In recent years, effects of contamination of mothers' milk especially by dioxins, which are carcinogens, endocrine-disrupting chemicals and the like on infants have given rise to a serious social concern throughout the world. A great majority of these contaminants led by dioxins and including endocrine-disrupting chemicals are soluble in fat so that, once they are uptaken in the body, they are mostly stored in adipose tissues although extremely small fractions of them are discharged into excrement via bile. As body fat is mobilized upon synthesis of milk fat in the mammary glands, the contaminants stored in the fatty tissues transfer into milk. As a result, milk acts as a principal discharge route for contaminants led by dioxins and including endocrine-disrupting chemicals. Collection of human milk in a standardized method is, therefore, a useful means for the detection of these exogeneous toxic substances. Further, milk expression or suction becomes necessary for the purpose of treatment if any morbid abnormality is observed in the quality of milk for one reason or another and breast feeding has to be discontinued or if an intrammary accumulation of any non-milk morbid product is ascertained.
It is, however, the current circumstances that no useful breast pump is available for the collection of human milk in a standardized universal manner and expression of milk is manually conducted at every medical institution. Hence, collection of human milk is hardly considered to be performed adequately in a standardized universal manner. For example, the pulsating suction breast pump disclosed in JP-A-11-178917 includes a teat cup secured on a free end of a cylinder such that a suction pressure is intermittently produced within the teat cup by reciprocations of a piston. However, this breast pump is complex in mechanism, has difficulty in adjusting the pulsation cycle, and lacks flexibility. Further, it is difficult to disassemble and wash this breast pump, and moreover, it is essential to use a sealing packing in direct contact with a milk expressing passageway. There is, accordingly, a potential risk that the sealing packing may become a cause of bacterial growth unless thorough washing is conducted.

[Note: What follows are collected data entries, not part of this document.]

Definition set_last_nonce (nonce : list byte) (a : TurnServerAllocation) : TurnServerAllocation :=
  mkAllocation (conn_ a) (external_socket_ a) (key_ a) (alloc_transaction_id_ a) (username_ a) (origin_ a) nonce
    (perms_ a) (channels_ a).
Definition set_identity (tid username origin : list byte) (a : TurnServerAllocation) : TurnServerAllocation :=
  mkAllocation (conn_ a) (external_socket_ a) (key_ a) tid username origin (last_nonce_ a) (perms_ a) (channels_ a).
Definition set_perms (l : list Permission) (a : TurnServerAllocation) : TurnServerAllocation :=
  mkAllocation (conn_ a) (external_socket_ a) (key_ a) (alloc_transaction_id_ a) (username_ a) (origin_ a)
    (last_nonce_ a) l (channels_ a).
Definition set_channels (l : list Channel) (a : TurnServerAllocation) : TurnServerAllocation :=
  mkAllocation (conn_ a) (external_socket_ a) (key_ a) (alloc_transaction_id_ a) (username_ a) (origin_ a)
    (last_nonce_ a) (perms_ a) l.

(** ** The monad *)

Inductive datagram : Type :=
| ToClient (socket : Z) (data : list byte) (addr : SocketAddress)
| ToPeer (socket : Z) (data : list byte) (addr : SocketAddress).

Definition serving (A : Type) : Type := TurnServer -> outcome (A * TurnServer * list datagram).
#[export] Instance serving_ret : MRet serving := fun A a s => Ret (a, s, []).
#[export] Instance serving_bind : MBind serving := fun A B k m s =>
  match m s with
  | Ret (a, s', out) =>
      match k a s' with
      | Ret (b, s'', out') => Ret (b, s'', out ++ out')
      | Crash f => Crash f
      end
  | Crash f => Crash f
  end.
Definition server : serving TurnServer := fun s => Ret (s, s, []).
Definition update (f : TurnServer -> TurnServer) : serving unit := fun s => Ret (tt, f s, []).
Definition emit (d : datagram) : serving unit := fun s => Ret (tt, s, [d]).
Definition lift {A} (o : outcome A) : serving A := fun s => a ← o; Ret (a, s, []).

(** The derived class to which the code casts an attribute. *)
Definition attr_string (a : StunAttribute) : outcome (list byte) :=
  match attr_body a with ByteString _ => GetString a | _ => Crash UndefinedBehaviour end.
Definition attr_value (a : StunAttribute) : outcome Z :=
  match attr_body a with UInt32 v => Ret v | _ => Crash UndefinedBehaviour end.
Definition attr_address (a : StunAttribute) : outcome SocketAddress :=
  match attr_body a with Address s | XorAddress s _ => Ret s | _ => Crash UndefinedBehaviour end.

(** ** Responses *)

Definition InitResponse (req resp : StunMessage) : outcome StunMessage :=
  let resp_type := GetStunSuccessResponseType (msg_type req) in
  if resp_type =? -1 then mret resp else
  let resp := Msg_SetType resp_type resp in
  '(_, resp) ← SetTransactionID (transaction_id_ req) resp;
  mret resp.

Definition reason_bytes (reason : string) : list byte := list_byte_of_string reason.

Definition InitErrorResponse (req : StunMessage) (code : Z) (reason : string) (resp : StunMessage) : outcome StunMessage :=
  let resp_type := GetStunErrorResponseType (msg_type req) in
  if resp_type =? -1 then mret resp else
  let resp := Msg_SetType resp_type resp in
  '(_, resp) ← SetTransactionID (transaction_id_ req) resp;
  AddAttribute (StunErrorCodeAttribute kStunAttrStunErrorCode code (reason_bytes reason)) resp.

(** ** The environment *)

(** [uninitialised]: what a member holds that a constructor leaves out. *)
Record env : Type := mkEnv {
  TimeMillis : Z; new_socket : option Z; accepted : option Z; random_string : list byte; uninitialised : Z
}.

(** [to_int64]: the bits of an [int64_t]. *)
Definition to_int64 (z : Z) : Z := let u := wrap64 z in if u <? 2 ^ 63 then u else u - 2 ^ 64.
Definition int64_sub (a b : Z) : outcome Z :=
  let d := a - b in if (- 2 ^ 63 <=? d) && (d <? 2 ^ 63) then Ret d else Crash UndefinedBehaviour.

Section Server.
Context `{Heap}.

(** The sockets: the addresses the operating system knows. *)
Context (GetRemoteAddress GetLocalAddress : Z -> SocketAddress).

(** [TurnAuthInterface::GetKey] takes the user, the realm and the contents of
    [*key], and answers with the new contents; [TurnRedirectInterface]. *)
Context (auth_hook_ : option (list byte -> list byte -> list byte -> bool * list byte)).
Context (redirect_hook_ : option (SocketAddress -> bool * SocketAddress)).

(** *** The map of allocations *)

Fixpoint find_allocation (c : TurnServerConnection) (l : list (TurnServerConnection * TurnServerAllocation))
    : option TurnServerAllocation :=
  match l with
  | [] => None
  | (k, a) :: l => if conn_same k c then Some a else find_allocation c l
  end.
Definition FindAllocation (c : TurnServerConnection) : serving (option TurnServerAllocation) :=
  s ← server; mret (find_allocation c (allocations_ s)).

(** The object behind a pointer, and a change of it. *)
Definition this_allocation (c : TurnServerConnection) : serving TurnServerAllocation :=
  o ← FindAllocation c;
  match o with Some a => mret a | None => lift (Crash UndefinedBehaviour) end.
Fixpoint change_in (c : TurnServerConnection) (f : TurnServerAllocation -> TurnServerAllocation)
    (l : list (TurnServerConnection * TurnServerAllocation)) : list (TurnServerConnection * TurnServerAllocation) :=
  match l with
  | [] => []
  | (k, a) :: l => if conn_same k c then (k, f a) :: l else (k, a) :: change_in c f l
  end.
Fixpoint erase_in (c : TurnServerConnection) (l : list (TurnServerConnection * TurnServerAllocation))
    : list (TurnServerConnection * TurnServerAllocation) :=
  match l with
  | [] => []
  | (k, a) :: l => if conn_same k c then l else (k, a) :: erase_in c l
  end.
Definition change (c : TurnServerConnection) (f : TurnServerAllocation -> TurnServerAllocation) : serving unit :=
  update (fun s => set_allocations (change_in c f (allocations_ s)) s).

(** *** Sending *)

Definition Send (conn : TurnServerConnection) (data : list byte) : serving unit :=
  emit (ToClient (socket_ conn) data (src_ conn)).

Definition SendStun (conn : TurnServerConnection) (msg : StunMessage) : serving unit :=
  s ← server;
  msg ← lift (if bool_decide (software_ s = []) then mret msg
              else AddAttribute (StunByteStringAttribute kStunAttrSoftware (software_ s)) msg);
  '(_, data) ← lift (write_new msg);
  Send conn data.

Definition SendErrorResponse (e : env) (conn : TurnServerConnection) (req : StunMessage) (code : Z) (reason : string)
    : serving unit :=
  resp ← lift (StunMessage_new Turn (uninitialised e));
  resp ← lift (InitErrorResponse req code reason resp);
  SendStun conn resp.

(** An error code with its own name. *)
Definition SendError (e : env) (conn : TurnServerConnection) (req : StunMessage) (c : StunErrorCode) : serving unit :=
  SendErrorResponse e conn req (error_number c) (StunErrorToString (error_number c)).

(** *** Nonces *)

Definition GenerateNonce (nonce_key : list byte) (now : Z) : outcome (list byte) :=
  let input := store host_order 8 (wrap64 now) in
  nonce ← hex_encode input;
  mac ← ComputeHmac_string DIGEST_MD5 nonce_key input;
  let nonce := nonce ++ default [] mac in
  assert_that (zlen nonce =? kNonceSize);;
  mret nonce.

Definition ValidateNonce (nonce_key : list byte) (now : Z) (nonce : list byte) : outcome bool :=
  if negb (zlen nonce =? kNonceSize) then mret false else
  decoded ← hex_decode_with_delimiter (fresh 8) 8 (ztake 16 nonce) Byte.x00;
  match decoded with
  | None => mret false
  | Some (len, p) =>
      if negb (len =? 8) then mret false else
      mac ← ComputeHmac_string DIGEST_MD5 nonce_key (ztake 8 p);
      if negb (bool_decide (zdrop 16 nonce = default [] mac)) then mret false else
      age ← int64_sub now (to_int64 (load host_order (ztake 8 p)));
      mret (age <? kNonceTimeout)
  end.

Definition SendErrorResponseWithRealmAndNonce (e : env) (conn : TurnServerConnection) (msg : StunMessage)
    (c : StunErrorCode) : serving unit :=
  resp ← lift (StunMessage_new Turn (uninitialised e));
  resp ← lift (InitErrorResponse msg (error_number c) (StunErrorToString (error_number c)) resp);
  s ← server;
  let timestamp := if negb (ts_for_next_nonce_ s =? 0) then ts_for_next_nonce_ s else TimeMillis e in
  update (fun s => if negb (ts_for_next_nonce_ s =? 0) then set_ts 0 s else s);;
  nonce ← lift (GenerateNonce (nonce_key_ s) timestamp);
  resp ← lift (AddAttribute (StunByteStringAttribute kStunAttrNonce nonce) resp);
  resp ← lift (AddAttribute (StunByteStringAttribute kStunAttrRealm (realm_ s)) resp);
  SendStun conn resp.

In the breast pump which is disclosed in JP-A-2000-511443 and is capable of double-breast pumping, a reduced pressure is periodically produced by a mechanism equipped with a diaphragm pump instead of a piston-cylinder means so that this breast pump is simplified to some extent in mechanism. However, a milk expressing member which is attached to a collection container is of a type that the milk expressing member is provided at a lower extremity thereof, where the milk expressing member is inserted into the collection container, with an on/off valve, and has a construction such that at the time of a reduced pressure, the interior of a teat cup is brought into a state reduced in pressure and the on/off valve is closed but at the time of atmospheric pressure, the on/off valve is opened by the expressed human milk to collect it in the collection container. In addition to a need for a complex mechanism for the assembly of the on/off valve, it is necessary to arrange within the milk expressing member such a complex partition that upon expressing milk, permits passage of air therethrough but does not permit passage of human milk to the side of the diaphragm pump. Therefore, it is difficult to wash the inside of the milk expressing member, and moreover, the on/off valve involves a potential risk that it may become a cause of bacterial growth.
Further, these breast pumps are each of the construction that the inner wall of the teat cup is brought in its entirety into direct contact with the breast to directly apply a negative pressure there. A stimulation by the negative pressure is, therefore, different from a suckling stimulation by an infant, that is, an actual suckling stimulation which acts only on the areola and nipple of the mother's breast, and moreover, expression of milk is not considered to proceed smoothly.
With the foregoing circumstances in view, the object of the present invention is to provide a novel breast pump, which permits universal expression of milk from the human breast without being affected by a personal difference of a person who performs the expression of milk. In addition, the another object of the present invention is to provide a novel breast pump, which is simple in construction, permits easy washing of the inside of a milk expressing member, and can avoid inconveniences such as bacterial growth. Furthermore, the further object of the present invention is to provide a novel breast pump, which is designed to permit an application of similar stimulations as suckling stimulations by an infant to the areola and nipple of the mother's breast so that smooth expression of milk can be performed.